3. Clique em "ao vivo" para adquirir uma imagem ao vivo do campo selecionado de interesse. Clique em "stop" para parar a varredura ao vivo.
4. Se necessário, ajustar os parâmetros de aquisição de tal forma que o sinal fluorescente detectado é abaixo dos níveis de saturação (indicado pela ausência de pixels vermelhos quando a opção "indicador de faixa" está marcada), com o plano de fundo definida como definido ajustando os valores de deslocamento.
5. Desenhe um pequeno ROI utilizando a ferramenta de desenho Bezier na guia "Regiões" para demarcar a zona de fotodegradação na imagem adquiridos por varrimento ao vivo.
   NOTA: O tamanho da ROI deve ser cerca de 20 - 50% do sinal fluorescente mitocondrial total dentro da célula.
6. Realizar a aquisição de imagem clicando em "começar a experiência."
7. Quantificar a intensidade de fluorescência usando a propriedade ou o software de código aberto (ver MateriaisTabela). Gravar o sinal média do ROI em que o branqueamento repetitivo é direcionado (FLIP); ROIs branqueamento onde não foi realizada na mesma célula (experimental); o ROI de outra célula crus no mesmo campo de visão, para avaliar o branqueamento global durante o período experimental (branqueamento); eo ROI na área de fundo (background). Subtrair o sinal de fundo médio obtido a partir do sinal significativo na outra ROIs. Normalizar o sinal fluorescente com o sinal pré-lixívia inicial para a respectiva célula.
8. Plotar os dados normalizados usando qualquer software de plotagem padrão.

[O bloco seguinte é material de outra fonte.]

(** C4 fails as stated: with a [null] element before it, the first item of
    the [File] items carrying the two literals is not selected; the
    extraction is empty although that item's [submenu.items] holds a recent
    folder. *)
Lemma null_before_match_selects_nothing :
  ~ (forall m,
       first_recent_menu [JNull; menu_a] = Some m ->
       extract null_first_doc =
         match recent_items_of m with
         | Some items => try_catch (recent_folders (Some (JArray items))) []
         | None => []
         end).
Proof.
  intros H. specialize (H menu_a eq_refl). discriminate H.
Qed.

(** C4, amended.  Over the [File] menu's items, the callback of [find]
    accepts an item exactly when its [id] is
    ["submenuitem.MenubarRecentMenu"] and its [label] is ["Open &&Recent"];
    [find] returns the first such item provided no element before it is
    [null], and the extraction continues from that item's [submenu.items];
    a [null] element met before any such item makes the extraction empty;
    whatever [find] returns is that first item; with no such item, or with
    one that has no [submenu.items] sequence, the extraction is empty. *)
Theorem recent_menu_selection (raw : json) (fm : list json) :
  file_items_of raw = Some fm ->
  (forall item,
     is_recent_menu item = Ok true <->
     field "id" item = Some (JString "submenuitem.MenubarRecentMenu") /\
     field "label" item = Some (JString "Open &&Recent")) /\
  (forall pre m post,
     fm = pre ++ m :: post ->
     recent_menu_item m = true ->
     forallb (fun x => negb (recent_menu_item x)) pre = true ->
     forallb not_null pre = true ->
     array_find is_recent_menu fm = Ok (Some m) /\
     extract raw =
       match recent_items_of m with
       | Some items => try_catch (recent_folders (Some (JArray items))) []
       | None => []
       end) /\
  (forall pre post,
     fm = pre ++ JNull :: post ->
     forallb (fun x => negb (recent_menu_item x)) pre = true ->
     array_find is_recent_menu fm = Throw /\ extract raw = []) /\
  (forall found,
     array_find is_recent_menu fm = Ok found ->
     found = first_recent_menu fm) /\
  (first_recent_menu fm = None -> extract raw = []) /\
  (forall m,
     first_recent_menu fm = Some m -> recent_items_of m = None ->
     extract raw = []).
Proof.
  intros Hfm. split; [|split; [|split; [|split; [|split]]]].
  - intros item. split.
    + intros H.
      destruct (json_null_dec item) as [->|Hitem]; [discriminate|].
      rewrite (is_recent_menu_pure _ Hitem) in H.
      apply recent_menu_item_exact. congruence.
    + intros Hexact. apply recent_menu_item_exact in Hexact.
      rewrite (is_recent_menu_pure _ (recent_menu_item_not_null _ Hexact)).
      rewrite Hexact. reflexivity.
  - intros pre m post -> Hm Hpre Hnn.
    assert (Hfind : array_find is_recent_menu (pre ++ m :: post) = Ok (Some m))
      by (apply array_find_selects; assumption).
    split; [exact Hfind|]. apply (extract_selected _ _ _ Hfm Hfind).
  - intros pre post -> Hpre.
    pose proof (array_find_null_throws pre post Hpre) as Hthrow.
    split; [exact Hthrow|].
    unfold extract. rewrite (extract_body_file_items _ _ Hfm), Hthrow.
    reflexivity.
  - apply array_find_first.
  - apply (extract_no_match _ _ Hfm).
  - intros m. apply (extract_no_submenu _ _ _ Hfm).
Qed.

5. A coloração vivo com Fluorescente mitocondrial Corantes

NOTA: a estrutura mitocondrial em estado estável e potencial pode ser avaliada utilizando corantes que incorporam especificamente para dentro da mitocôndria em células vivas e tecidos. Ovários ao vivo de Drosophila pode ser manchado ex vivo com mitocondrial fluorescentecorantes para a visualização da mitocôndria, para avaliar as espécies de oxigénio reactivas mitocondriais (MITO-ROS) de produção, e para avaliar o potencial mitocondrial por unidade de massa. Isto pode ser conseguido por co-coloração com o corante éster mitocondrial potenciométrica tetrametilrodamina etilo (TMRE) e uma mancha mitocondrial vivo compatível representando a massa mitocondrial (ver Materiais Tabela para os corantes específicos).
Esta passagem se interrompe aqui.